There is no doubt that monitoring gas/water/oil flows is being done redundantly and by crews at two or more areas of the ship.

I also expect that the culture of safety is a lot more stringent on DE than it was on DH. More management supervision and more questions, more support and more interaction between staff and management.

I get a read from the DH that there was a strong 'Upstairs/Downstairs' divide on that platform. Big jobs are like that. When things don't go well the pressure on staff increases, there are divisions and second- guessing. It doesn't sound like DH was a happy ship. There are challenges that people rise to out of professionalism or pride or the sense of accomplishing something extraordinarily difficult. There are also challenges that grind people down to the point where they simply don't care any more.

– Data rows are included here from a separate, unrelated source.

(** IPv6: a carried IPv4 address decides; otherwise global unicast without the protocol and documentation ranges. *)
Definition special6 (b : list Z) : bool :=
  if bool_decide (take 12 b = take 12 mapped_block) || bool_decide (take 12 b = take 12 nat64_block) then special4_of (drop 12 b)
  else if bool_decide (take 2 b = [32; 2]) then special4_of (take 4 (drop 2 b))
  else let x := byte b 0 in let y := byte b 1 in let z := byte b 2 in
    negb (between 32 63 x) || ((x =? 32) && (y =? 1) && (z <=? 1)) || ((x =? 32) && (y =? 1) && (z =? 13) && (byte b 3 =? 184))
    || ((x =? 63) && (y =? 255) && (z <=? 15)).

Definition special (a : ParsedAddress) : bool := match a_family a with F4 => special4_of (a_bytes a) | F6 => special6 (a_bytes a) end.

Lemma match8 a x c y p : 8 <= p -> 0 <= a < 256 -> 0 <= c < 256 -> bytes_match (a :: x) (c :: y) p = (a =? c) && bytes_match x y (p - 8).
Proof.
  intros Hp Ha Hc. cbn [bytes_match]. replace (p <=? 0) with false by (symmetry; apply Z.leb_gt; lia). replace (8 <=? p) with true by (symmetry; apply Z.leb_le; lia).
  by rewrite !byte_land.
Qed.

Lemma match_low a x c y p : 0 < p < 8 -> 0 <= a < 256 -> 0 <= c < 256 -> bytes_match (a :: x) (c :: y) p = (a / 2 ^ (8 - p) =? c / 2 ^ (8 - p)).
Proof.
  intros Hp Ha Hc. cbn [bytes_match]. replace (p <=? 0) with false by (symmetry; apply Z.leb_gt; lia). replace (8 <=? p) with false by (symmetry; apply Z.leb_gt; lia).
  rewrite bytes_match_done, andb_true_r, !byte_mask by lia. pose proof (pow_pos (8 - p) ltac:(lia)).
  apply eq_true_iff_eq. rewrite !Z.eqb_eq. split; [nia|by intros ->].
Qed.

(** Run the loop of a range test on given bytes. *)
Ltac run_match :=
  repeat match goal with
  | |- context [bytes_match ?x ?c 0] => rewrite (bytes_match_done x c 0) by lia
  | |- context [bytes_match (?a :: ?x) (?c :: ?y) ?p] =>
      let t := eval vm_compute in (8 <=? p) in
      match t with
      | true => let q := eval vm_compute in (p - 8) in rewrite (match8 a x c y p) by lia; change (p - 8) with q
      | false => let k := eval vm_compute in (2 ^ (8 - p)) in let v := eval vm_compute in (c / 2 ^ (8 - p)) in
                 rewrite (match_low a x c y p) by lia; change (c / 2 ^ (8 - p)) with v; change (2 ^ (8 - p)) with k
      end
  end.

Lemma inCidr_f4 b c p : inCidr {| a_family := F4; a_bytes := b |} {| r_family := F4; r_bytes := c; r_prefix := p |} = bytes_match b c p.
Proof. unfold inCidr, canonical. cbn [a_family a_bytes r_family r_bytes r_prefix]. rewrite (bool_decide_eq_false_2 (F4 = F6)) by done. cbn [andb a_family a_bytes]. by rewrite bool_decide_eq_true_2. Qed.

Lemma inCidr_f6 b c p : isV4Mapped b = false ->
  inCidr {| a_family := F6; a_bytes := b |} {| r_family := F6; r_bytes := c; r_prefix := p |} = bytes_match b c p.
Proof. intros H. unfold inCidr. rewrite canonical_f6 by done. cbn [a_family a_bytes r_family r_bytes r_prefix]. by rewrite bool_decide_eq_true_2. Qed.

(** A quotient test is an interval. *)
Lemma bands x k q : 0 < k -> (x / k =? q) = between (q * k) (q * k + k - 1) x.
Proof.
  intros Hk. unfold between. apply eq_true_iff_eq. rewrite andb_true_iff, Z.eqb_eq, !Z.leb_le. pose proof (Z.div_mod x k ltac:(lia)).
  pose proof (Z.mod_pos_bound x k ltac:(lia)). split; [intros <-; lia|]. intros Hx. symmetry. apply Z.div_unique with (x - q * k); lia.
Qed.

Lemma top_bands x r : 0 <= x < 256 -> between 224 239 x || (between 240 255 x || r) = (224 <=? x) || r.
Proof. intros Hx. unfold between. destruct r; lia. Qed.

Lemma ipv4_special b : length b = 4%nat -> bytes_ok b -> is_public (classifyV4 b) = negb (special4_of b).
Proof.
  intros Hl Hb. do 4 (destruct b as [|? b]; [discriminate Hl|]). destruct b; [|discriminate Hl].
  repeat match goal with Hx : bytes_ok (_ :: _) |- _ => apply bytes_ok_cons in Hx as [? Hx] end.
  unfold classifyV4.
  assert (E : forall o, is_public (match o with Some r => NotPublic r | None => Public end) = match o with None => true | Some _ => false end) by (by intros []).
  destruct (forallb _ _) eqn:Ef.
  { cbn in Ef. bool_hyps. subst. reflexivity. }
  rewrite E, first_range_none. unfold v4Ranges. cbn [existsb fst]. rewrite !inCidr_f4. run_match. rewrite !bands, top_bands by lia.
  rewrite ?andb_true_r, ?orb_false_r, <- ?andb_assoc, <- ?orb_assoc. unfold special4_of, special4. by rewrite <- ?andb_assoc, <- ?orb_assoc.
Qed.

There was a reason why nobody bothered to check the mud return. The rig captain was nowhere, the Schlumberger crew was 'Gone the Hell out of Dodge', the Company Man was arguing with hands, the BP Mega- managers were getting smashed and don't tell me they weren't! BP was trying to put pressure on the oil in the ground and was putting it on the crew and staff, instead.

I would suspect the real lesson of this (outside of the simple math of diminishing returns on increases in risk) is the key to any DW completion is superb crew morale and a team approach where all contribute to a culture of 'Safety First'.

I personally think the biggest mistake BP made was to not allow Schlumberger to perform downhole tests. BP had nothing to lose and the results would have been positive either way the tests turned out. It wasn't Schlumberger's well, they had no axe to grind one way or the other; it would have been a validation of 'the BP way' for them to have made the test; the 'BP Way' being, 'check, then check again.' Having Schlumberger perform downhole logging would have put them 'on the team' and a test that demonstrated pressure rising downhole or imperfect grout sealing would have been the part of 'self- regulation' that BP and all other modern conglomerates claim as an integral process of 'free market capitalism'.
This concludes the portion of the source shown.